Для решения проблемы иерархии знаний анархисты выдвинули ряд практических предложений. Чтобы преодолеть разделение между работниками умственного и ручного труда, анархисты XIX века предлагали ввести такой тип образования, которое Бакунин называл комплексным. Смысл этой идеи заключался в том, что «не могло существовать никакого класса, стоящего выше рабочих масс и могущего приобретать большие знания, и который, именно потому, что у него будет больше знаний, сможет господствовать над рабочими и эксплуатировать их»133. Предложение Бакунина состояло в том, чтобы все дети прошли комплексное или всестороннее обучение, развивающее как навыки ручного труда, так и умственные способности. Кроме того, анархисты выступали за создание альтернативных учреждений — свободных школ. Сторонницей этой идеи, воплотившей ее на практике, была Луиза Мишель, но, пожалуй, самой известной инициативой стала основанная в 1901 году в Барселоне «современная школа» Франсиско Феррера. Его эксперимент вызвал подъем движения, и в начале ХХ века школы Феррера стали возникать по всей Европе и в Америке. Называя себя позитивистом и идеалистом, Феррер пропагандировал преподавание передовых искусств и наук — от Ибсена до Дарвина, — пытаясь компенсировать влияние консервативного католицизма. Замена «догмы» рациональным методом имела целью стимулировать учеников к тому, чтобы они развивались как личности и одновременно учились вносить свой вклад «в преображение всего сообщества». Образование, утверждал Феррер, заключается не только в «тренировке… умственных способностей», но и в тренировке «чувств и воли»134.

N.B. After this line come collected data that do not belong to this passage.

Lemma scaled_one (size : Z) (k : Q) : k == 1 -> scaled size k = size.
Proof.
  intros E. unfold scaled. apply round_integer. rewrite E. ring.
Qed.

Lemma scaled_grows (size : Z) (f : Q) :
  (0 <= size)%Z -> 0 <= f -> (size <= scaled size (1 + f))%Z.
Proof.
  intros S F. unfold scaled, Math.round.
  rewrite <- (Qfloor_Z size) at 1.
  apply Qfloor_resp_le.
  assert (P : 0 <= inject_Z size * f).
  { apply Qmult_le_0_compat; [|assumption].
    rewrite Zle_Qle in S. exact S. }
  lra.
Qed.

Lemma as_count_integer (q : Q) (z : Z) :
  q == inject_Z z -> (0 <= z)%Z -> as_count q = Some z.
Proof.
  intros E P. unfold as_count.
  assert (F : Qfloor q = z) by (rewrite E; apply Qfloor_Z).
  rewrite F.
  apply Qeq_bool_iff in E. rewrite E.
  apply Z.leb_le in P. now rewrite P.
Qed.


Lemma half_gap_padding (w p : Z) :
  (0 <= p)%Z -> as_count (half_gap (w + 2 * p) w) = Some p.
Proof.
  intros P. apply as_count_integer; [|assumption].
  unfold half_gap. rewrite inject_Z_plus, inject_Z_mult. field.
Qed.

(** A value between 0 and 1 interpolates between two ends. *)
Lemma interpolate_between (u lo hi : Q) :
  0 <= u -> u < 1 -> lo <= hi ->
  lo <= u * (hi - lo) + lo /\ u * (hi - lo) + lo <= hi.
Proof.
  intros U0 U1 L.
  assert (P : 0 <= u * (hi - lo)) by (apply Qmult_le_0_compat; lra).
  assert (R : 0 <= (1 - u) * (hi - lo)) by (apply Qmult_le_0_compat; lra).
  split; [lra|].
  setoid_replace (u * (hi - lo) + lo) with (hi - (1 - u) * (hi - lo)) by ring.
  lra.
Qed.

Lemma interpolate_reversed (u lo hi : Q) :
  0 <= u -> u < 1 -> hi <= lo ->
  hi <= u * (hi - lo) + lo /\ u * (hi - lo) + lo <= lo.
Proof.
  intros U0 U1 L.
  assert (P : 0 <= u * (lo - hi)) by (apply Qmult_le_0_compat; lra).
  assert (R : 0 <= (1 - u) * (lo - hi)) by (apply Qmult_le_0_compat; lra).
  split.
  - setoid_replace (u * (hi - lo) + lo) with (hi + (1 - u) * (lo - hi)) by ring.
    lra.
  - setoid_replace (u * (hi - lo) + lo) with (lo - u * (lo - hi)) by ring.
    lra.
Qed.
(** What the subscriber callbacks do is arbitrary. *)
Variable outcome : nat -> list (@jsval num) -> @World num -> option (@jsval num).

Local Abbreviation World := (@World num).
Local Abbreviation jsval := (@jsval num).
Local Abbreviation JS := (@JS num).
Local Abbreviation WsClient := (@WsClient num).
Local Abbreviation logged := (@logged num).
Local Abbreviation wf := (@wf num).
Local Abbreviation awaiting := (@awaiting num).
Local Abbreviation retired := (@retired num).
Local Abbreviation quiet := (@quiet num).
Local Abbreviation quietly := (@quietly num _).
Local Abbreviation never_throws := (@never_throws num _).
Local Abbreviation keeps_intent_off := (@keeps_intent_off num _).
Local Abbreviation preserves := (@preserves num _).
Local Abbreviation registry := (@registry num).
Local Abbreviation heartbeat_ok := (@heartbeat_ok num).
Local Abbreviation invoke := (invoke outcome).
Local Abbreviation _emit := (_emit outcome).
Local Abbreviation on_open := (on_open outcome).
Local Abbreviation on_close := (on_close outcome).
Local Abbreviation on_error := (on_error outcome).
Local Abbreviation on_message := (on_message outcome).
Local Abbreviation deliver := (deliver outcome).
Local Abbreviation step := (step outcome).
Local Abbreviation run := (run outcome).
Local Abbreviation reachable := (reachable outcome).

Lemma logged_logged em cl co em' cl' co' (w : World) :
  logged em' cl' co' (logged em cl co w) = logged (em ++ em') (cl ++ cl') (co ++ co') w.
Proof.
  unfold logged, set_console, set_calls, set_emitted; simpl.
  by rewrite !app_assoc.
Qed.

Lemma logged_nil (w : World) : logged [] [] [] w = w.
Proof.
  destruct w. unfold logged, set_console, set_calls, set_emitted; simpl.
  by rewrite !app_nil_r.
Qed.

(** A guarded invocation logs the call and completes normally, whether the
    callback returns or throws. *)
Lemma guarded_invoke label args cb w :
  exists co,
    try_catch (invoke cb args) (fun e => console_error label e) w
    = (logged [] [(cb, args)] co w, Normal tt).
Proof.
  unfold try_catch, invoke, console_error, modify.
  destruct (outcome cb args w) as [e|].
  - exists [(label, e)]. f_equal.
    unfold logged, set_console, set_calls, set_emitted; simpl.
    by rewrite !app_nil_r.
  - exists []. f_equal.
    unfold logged, set_console, set_calls, set_emitted; simpl.
    by rewrite !app_nil_r.
Qed.

(** One pass invokes every callback of the snapshot, in order, and
    completes normally. *)
Lemma for_each_logged args (body : cb_id -> JS unit) :
  (forall cb w, exists co, body cb w = (logged [] [(cb, args)] co w, Normal tt)) ->
  forall cbs w, exists co,
    for_each cbs body w = (logged [] (pass args cbs) co w, Normal tt).
Proof.
  intros Hbody. induction cbs as [|cb cbs IH]; intros w.
  - exists []. simpl. by rewrite logged_nil.
  - simpl. unfold bind.
    destruct (Hbody cb w) as [co1 ->].
    match goal with |- context [for_each cbs body ?w1] =>
      destruct (IH w1) as [co2 ->] end.
    exists (co1 ++ co2). by rewrite logged_logged.
Qed.

Lemma for_each_pass label args cbs w :
  exists co,
    for_each cbs (fun cb => try_catch (invoke cb args)
                                      (fun e => console_error label e)) w
    = (logged [] (pass args cbs) co w, Normal tt).
Proof.
  apply for_each_logged. intros cb w'. apply guarded_invoke.
Qed.

Lemma _emit_run eventType payload full w :
  exists co,
    _emit eventType payload full w
    = (logged [(eventType, payload, full)]
              (emit_calls eventType payload full (this w)) co w, Normal tt).
Proof.
  unfold _emit, bind, gets, modify. simpl.
  set (w1 := set_emitted _ w).
  assert (Hw1 : w1 = logged [(eventType, payload, full)] [] [] w).
  { unfold w1, logged, set_console, set_calls, set_emitted. simpl.
    by rewrite !app_nil_r. }
  destruct (listeners_get eventType (this w)) as [s|] eqn:Hs.
  - destruct (for_each_pass "listener error" [payload; full] s w1) as [co1 ->].
    match goal with |- context [for_each ?l _ ?w2] =>
      destruct (for_each_pass "any-listener error" [eventType; payload; full] l w2)
        as [co2 ->] end.
    exists (co1 ++ co2). f_equal. rewrite Hw1, !logged_logged.
    unfold emit_calls. by rewrite Hs.
  - unfold ret.
    match goal with |- context [for_each ?l _ ?w2] =>
      destruct (for_each_pass "any-listener error" [eventType; payload; full] l w2)
        as [co2 ->] end.
    exists co2. f_equal. rewrite Hw1, !logged_logged.
    unfold emit_calls. by rewrite Hs.
Qed.

Lemma quiet_refl w : quiet w w.
Proof. intros Hwf. split; [done|]. by split. Qed.

Lemma quiet_trans w1 w2 w3 : quiet w1 w2 -> quiet w2 w3 -> quiet w1 w3.
Proof.
  intros H12 H23 Hwf. destruct (H12 Hwf) as [Hwf2 U12].
  destruct (H23 Hwf2) as [Hwf3 U23]. split; [done|].
  destruct U12, U23. split.
  - congruence.
  - lia.
  - congruence.
  - intros t tm Hack. by rewrite ua_timers1, ua_timers0.
Qed.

Концепция критической педагогики, разработанная педагогом и философом ХХ века Паулу Фрейре, оказала, пожалуй, самое мощное влияние на суждения современных анархистов об образовании135. Хотя в своей теории Фрейре опирался на марксистский гуманизм, анархистов вдохновляли его исследования, показывающие, что взаимоотношения в учебной аудитории воссоздают и усиливают более широкие формы социального угнетения. Для Фрейре отношения учителя и ученика, по сути, представляли собой отношения между угнетателем и угнетенным. Возможность реализации новаторских образовательных программ (таких, о которых мечтал Феррер) зависит и от небезразличия педагогов, и от внедрения ими ненасильственных практик. Как только ученики осознают, что образование касается нравственности и выполняет политическую функцию, границы между ними и наставниками могут стираться. Любой преподаватель — в чем-то ученик, а любой ученик обладает ценным опытом и знаниями. Анархисты в разных пропорциях комбинировали идеи, озвученные Фрейре, и экспериментировали с ними, что вылилось в два основных подхода к приобретению знаний: пропаганду и обмен опытом.
Может показаться странным, что анархисты взяли на вооружение термин «пропаганда» для описания стратегии поддержки культур недоминирования. Действительно, благодаря засилью корпоративной рекламы и устойчивой ассоциации пропаганды с идеей системного и «сознательного манипулирования» сегодня некоторые анархисты стараются избегать этого понятия136. Однако до времен диктатуры межвоенного периода и бурного развития медийного новояза пропаганда ассоциировалась с открытыми дискуссиями и политическими убеждениями. Словарь Уэбстера 1913 года определяет «пропагандирование» как «искусство или практику распространения доктрин или принципов; энтузиазм в донесении другим своего мнения»137. Так анархисты понимали пропаганду на начальном этапе движения. И когда современные анархисты используют этот термин, то, как правило, понимают его именно так.